The Real Value of Job Training2 Comments
In July 6th’s issue of the New York Times, Eduardo Porter presents sound arguments for increasing investment in America’s job training programs. His article — “Job Training Works. So Why Not Do More?” — moves between a wide view of the United States economy, over into the historical pros and cons of job training, and down to the personal story of one Brooklyn woman, a beneficiary of a job training program run by Per Scholas.
To digest Porter’s work, he argues that job training is a far more effective investment than money spent on much lighter-touch job placement alternatives. While job placement assistance may be cheaper to offer, it doesn’t provide beneficiaries with skills that lead to economic security. The problems of poverty get disguised, but participants may find themselves in the same situation a year later.
Job training — particularly when the training offered is geared to match in-demand workplace skills — is a different story. Yes, it costs more. Those costs, however, can translate to participants’ increased earning potential and long-term stability. Job training may also keep struggling people out of the criminal justice system, an outcome which saves the country far more than it would otherwise spend.
Not only do job training programs help the unemployed find work, those aligned with high-growth sectors are best equipped to lift people and families out of poverty; they help connect people to living wage jobs and stable career paths. That’s access and opportunity. That’s economic security.

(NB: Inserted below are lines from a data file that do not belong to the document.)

(* ===== verification/KeyManagement.v ===== *)
(** * Session key management: random.go, key_management.go

    The Diffie-Hellman key pairs of both ends and their identifiers, the
    message counters kept per pair of key identifiers, and the history of the
    MAC keys that have to be revealed.  A reader of randomness is the list of
    the bytes it still holds. *)

From Stdlib Require Import Sorted.
From S2P Require Import Prelude GoLib Gotrax Policy Crypto.

(** ** random.go *)

(** [io.ReadFull] into a buffer of [n] bytes: a short reader is drained. *)
Definition randomInto (r : list byte) (n : nat) : result (list byte) * list byte :=
  if (n <=? length r)%nat then (Ok (take n r), drop n r) else (Err errShortRandomRead, []).

Definition randSizedMPI (r : list byte) (size : nat) : result Z * list byte :=
  match randomInto r size with
  | (Ok b, r') => (Ok (SetBytes b), r')
  | (Err e, r') => (Err e, r')
  end.

(** ** Data *)

Record dhKeyPair := DhKeyPair { kp_pub : option Z; kp_priv : option Z }.

Definition macKey := list byte.

Record macKeyUsage := MacKeyUsage {
  mku_ourKeyID : Z; mku_theirKeyID : Z; mku_receivingKey : macKey }.

Record keyPairCounter := KeyPairCounter {
  kpc_ourKeyID : Z; kpc_theirKeyID : Z; kpc_ourCounter : Z; kpc_theirCounter : Z }.

Record keyManagementContext := KeyManagementContext {
  ourKeyID : Z; theirKeyID : Z;
  ourCurrentDHKeys : dhKeyPair; ourPreviousDHKeys : dhKeyPair;
  theirCurrentDHPubKey : option Z; theirPreviousDHPubKey : option Z;
  counterHistory : list keyPairCounter;
  macKeyHistory : list macKeyUsage;
  oldMACKeys : list macKey }.

#[export] Instance dhKeyPair_eta : Eta dhKeyPair := fun r => DhKeyPair (kp_pub r) (kp_priv r).
#[export] Instance keyPairCounter_eta : Eta keyPairCounter := fun r =>
  KeyPairCounter (kpc_ourKeyID r) (kpc_theirKeyID r) (kpc_ourCounter r) (kpc_theirCounter r).
#[export] Instance keyManagementContext_eta : Eta keyManagementContext := fun r =>
  KeyManagementContext (ourKeyID r) (theirKeyID r) (ourCurrentDHKeys r) (ourPreviousDHKeys r)
    (theirCurrentDHPubKey r) (theirPreviousDHPubKey r) (counterHistory r) (macKeyHistory r)
    (oldMACKeys r).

The Walter & Elise Haas Fund supports job training through the work of grantees such as the Center for Employment Opportunities (different from the CEO mentioned in the NYT article), Stride Center, Jewish Vocational Services, Upwardly Global and Cypress Mandela Training Center, and more.
Read Eduardo Porter’s piece. We hope you’ll quickly see the real value of job training programs and join us in supporting them, however you can.